--- MATERIAL PROVIDED ---
= Beginning of Section =

(** A pass returns the value vector [step_value] describes, and leaves
    the arrays of the store it started from in place. *)
Lemma time_step_run h (option_type : string) (Smax K r dt : F)
    A B C (M : nat) (lL dL uL : loc) (n : Z) V V' :
  (3 <= M)%nat -> length V = (M + 1)%nat ->
  length A = (M - 1)%nat -> length B = (M - 1)%nat ->
  length C = (M - 1)%nat ->
  h !! lL = Some (lower_L dt A) -> h !! dL = Some (diag_L dt B) ->
  h !! uL = Some (upper_L dt C) ->
  step_value math_exp option_type Smax K r dt A B C M n V = Ok V' ->
  exists h',
    time_step math_exp option_type Smax K r dt A B C M lL dL uL n V h
    = (Ok V', h') /\ h ⊆ h'.
Proof.
  intros HM HV HA HB HC HlL HdL HuL Hstep.
  unfold step_value in Hstep. unfold time_step.
  destruct (boundary math_exp option_type Smax K r (of_int n *! dt))
    as [bn|e]; [|done].
  destruct (boundary math_exp option_type Smax K r (of_int (n + 1) *! dt))
    as [bnp1|e]; [|done].
  injection Hstep as <-. unfold lift at 1 2. unfold bind at 1 2.
  set (V1 := <[M := bn.2]> (<[0%nat := bn.1]> V)) in *.
  set (rhs := assemble_rhs dt A B C M V1 bn.1 bn.2 bnp1.1 bnp1.2) in *.
  assert (length V1 = (M + 1)%nat) as HV1
    by (unfold V1; by rewrite !length_insert).
  assert (length rhs = (M - 1)%nat) as Hrhs
    by (unfold rhs; apply assemble_rhs_length; [lia|done..]).
  unfold alloc at 1.
  set (rh := fresh (dom h)). set (h1 := <[rh := rhs]> h).
  assert (h !! rh = None) as Hrh by by apply alloc_fresh.
  rewrite (bind_ok _ _ h rh h1) by done.
  assert (h ⊆ h1) as Hsub1 by by apply insert_subseteq.
  destruct (thomas_run h1 lL dL uL rh (lower_L dt A) (diag_L dt B)
              (upper_L dt C) rhs) as (x & h2 & Hrun & Hx).
  { by eapply lookup_weaken. }
  { by eapply lookup_weaken. }
  { by eapply lookup_weaken. }
  { apply lookup_insert_eq. }
  { by rewrite diag_L_length, HB. }
  { rewrite diag_L_length. lia. }
  { rewrite diag_L_length, lower_L_length. lia. }
  { rewrite diag_L_length, upper_L_length. lia. }
  rewrite (bind_ok _ _ _ _ _ Hrun).
  rewrite (bind_ok _ _ _ _ _ (load_ok _ _ _ Hx)).
  set (xs := spec_thomas _ _ _ rhs) in *.
  assert (length xs = (M - 1)%nat) as Hxs.
  { unfold xs. rewrite spec_thomas_length; rewrite diag_L_length; lia. }
  destruct (overwrite_value_vector V1 M xs bnp1.1 bnp1.2)
    as (W & HW & HW'); [lia|done|done|].
  unfold lift, bind. rewrite HW. unfold ret. rewrite HW'.
  exists h2. split; [done|].
  etrans; [exact Hsub1|].
  pose proof (thomas_frame h1 lL dL uL rh) as [Hfr _].
  by rewrite Hrun in Hfr.
Qed.
(** * Monte_Carlo: the Metropolis-Hastings notebook and its companions

    A shallow embedding of

    - [metropolis_algorithm], [log_exponential] and
      [candidate_generating_density] of [Metropolis-Hastings_exponential.ipynb],
    - [rng_lambda], [proposal] and [density_generator] of
      [Verify_RNGs_with_lambdas.ipynb],
    - the inverse-transform expression [-(1 / param) * np.log(1 - u)] of
      [Monte_Carlo_transformation_of_random_variables.ipynb] and of the
      Metropolis-Hastings notebook.

    Numbers held in NumPy arrays, and Python floats, are binary64 floats
    ([PrimFloat.float]); Python integers are [Z].  NumPy itself is outside the repository: its
    logarithm and its [RandomState] generator are an interface ([NumPy]),
    with a scripted instance used to run the code on concrete inputs. *)

From Stdlib Require Import ZArith QArith Floats.
From stdpp Require Import gmap list.

Set Warnings "-inexact-float".

(** ** Python values, exceptions, output *)

Inductive exn :=
| ValueError          (* np.zeros: negative dimensions are not allowed *)
| ZeroDivisionError.  (* int / int with a zero divisor *)

Inductive outcome (A : Type) :=
| Return (a : A)
| Raise (e : exn).
Arguments Return {A} a.
Arguments Raise {A} e.

(** What a call hands back to its caller. *)
Inductive value :=
| Ndarray (a : list float)
| Number (q : Q)
| Tuple (v1 v2 : value).

(** A line written by [print]: the f-string [Acceptance rate {accepted/n}].
    The quotient is kept exact; its rounding to a float and its decimal
    formatting are not modelled. *)
Inductive line :=
| Acceptance_rate (q : Q).

(** ** The NumPy interface *)

Class NumPy := {
  (** [np.log] on a float64 scalar *)
  np_log : float → float;
  (** the internal state of a [numpy.random.RandomState] object *)
  rstate : Type;
  (** [RandomState(seed)]: the state of a freshly seeded generator *)
  RandomState : Z → rstate;
  (** [.uniform(low, high)]: the draw and the advanced state *)
  rs_uniform : float → float → rstate → float * rstate;
  (** [.normal()]: the draw and the advanced state *)
  rs_normal : rstate → float * rstate;
}.

(** A scripted generator: the state is the queue of raw draws still to
    come; [uniform(low, high)] scales a raw draw of [[0,1)], [normal()]
    hands the raw draw out as it is.  An exhausted script keeps giving 0. *)
Module Scripted.

Definition script_of_seed (seed : Z) : list float :=
  if (seed =? 1729)%Z then [0.25; 0.5; 0.75; 0.75; -2; 0.25; 0.125]%float
  else if (seed =? 88)%Z then [0.5; 0.25]%float
  else [].

Definition uniform (low high : float) (g : list float) : float * list float :=
  match g with
  | [] => (low, [])
  | u :: g' => ((low + (high - low) * u)%float, g')
  end.

Definition normal (g : list float) : float * list float :=
  match g with
  | [] => (0%float, [])
  | z :: g' => (z, g')
  end.

(** [np.log] at the arguments the examples feed it (the correctly rounded
    values); elsewhere nan. *)
Definition log_table (u : float) : float :=
  if (u =? 0)%float then neg_infinity
  else if (u =? 1)%float then 0%float
  else if (u =? 2)%float then 0.6931471805599453%float
  else if (u =? 0.5)%float then (-0.6931471805599453)%float
  else if (u =? 0.25)%float then (-1.3862943611198906)%float
  else if (u =? 0.75)%float then (-0.2876820724517809)%float
  else if (u =? 0.125)%float then (-2.0794415416798357)%float
  else nan.
(** * dclab: configuration store, hierarchy children and the RT-DC writer

    A shallow embedding of [dclab/rtdc_dataset/config.py],
    [dclab/rtdc_dataset/fmt_dict.py],
    [dclab/rtdc_dataset/fmt_hierarchy.py] and
    [dclab/rtdc_dataset/write_hdf5.py], followed by the properties their
    specification states, each proved or refuted over the embedding, and
    by further properties of the code.

    Python objects are mutated in place, and an exception leaves behind
    whatever was mutated before it: every method is a state transformer
    whose outcome carries the state also when it raises. *)

Set Warnings "-inexact-float,-register-all".
From Stdlib Require Import PrimFloat ZArith Ascii String.
From stdpp Require Import gmap strings list fin_maps pretty.

Local Open Scope Z_scope.
Local Open Scope string_scope.

(** * Part I: the embedding *)

(** ** The Python runtime: exceptions and mutable state *)

Module Py.

(** The exception classes the three modules raise or let through. *)
Inductive exn : Type :=
| AssertionError (msg : string)
| KeyError (key : string)
| TypeError (msg : string)
| ValueError (msg : string)
| IndexError (msg : string)
| AttributeError (msg : string)
| NameError (msg : string)
| NotImplementedError (msg : string).

(** What a call leaves behind: a value or an exception, and in both cases
    the state of the objects it worked on. *)
Inductive outcome (S A : Type) : Type :=
| Ok (a : A) (s : S)
| Raise (e : exn) (s : S).
Global Arguments Ok {S A} a s.
Global Arguments Raise {S A} e s.

Definition state_after {S A} (o : outcome S A) : S :=
  match o with Ok _ s => s | Raise _ s => s end.

Definition raised {S A} (o : outcome S A) : option exn :=
  match o with Ok _ _ => None | Raise e _ => Some e end.

Definition M (S A : Type) : Type := S → outcome S A.

Definition ret {S A} (a : A) : M S A := λ s, Ok a s.

Definition bind {S A B} (m : M S A) (k : A → M S B) : M S B :=
  λ s, match m s with
       | Ok a s' => k a s'
       | Raise e s' => Raise e s'
       end.

Definition raise {S A} (e : exn) : M S A := λ s, Raise e s.

Definition get {S} : M S S := λ s, Ok s s.

Definition modify {S} (f : S → S) : M S unit := λ s, Ok tt (f s).

(** A value that is either there or an exception, read without touching
    the state. *)
Definition lift {S A} (r : exn + A) : M S A :=
  λ s, match r with inl e => Raise e s | inr a => Ok a s end.

(** [if cond: body] *)
Definition when {S} (cond : bool) (body : M S unit) : M S unit :=
  if cond then body else ret tt.

(** [for x in l: body(x)] *)
Fixpoint for_each {S A} (l : list A) (body : A → M S unit) : M S unit :=
  match l with
  | [] => ret tt
  | x :: r => bind (body x) (λ _, for_each r body)
  end.

(** [str.lower()], on the ASCII letters. *)
Definition lower_ascii (c : ascii) : ascii :=
  let n := nat_of_ascii c in
  if ((65 <=? n) && (n <=? 90))%nat then ascii_of_nat (n + 32) else c.

Fixpoint lower (s : string) : string :=
  match s with
  | EmptyString => EmptyString
  | String c r => String (lower_ascii c) (lower r)
  end.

= End of Section =

--- ACTIVITY ---
Write the opening line of the data above and every line after it, exactly, stopping once you have written the line with "h !! lL = Some".

--- OUTPUT FOR THIS TASK ---
(** A pass returns the value vector [step_value] describes, and leaves
    the arrays of the store it started from in place. *)
Lemma time_step_run h (option_type : string) (Smax K r dt : F)
    A B C (M : nat) (lL dL uL : loc) (n : Z) V V' :
  (3 <= M)%nat -> length V = (M + 1)%nat ->
  length A = (M - 1)%nat -> length B = (M - 1)%nat ->
  length C = (M - 1)%nat ->
  h !! lL = Some (lower_L dt A) -> h !! dL = Some (diag_L dt B) ->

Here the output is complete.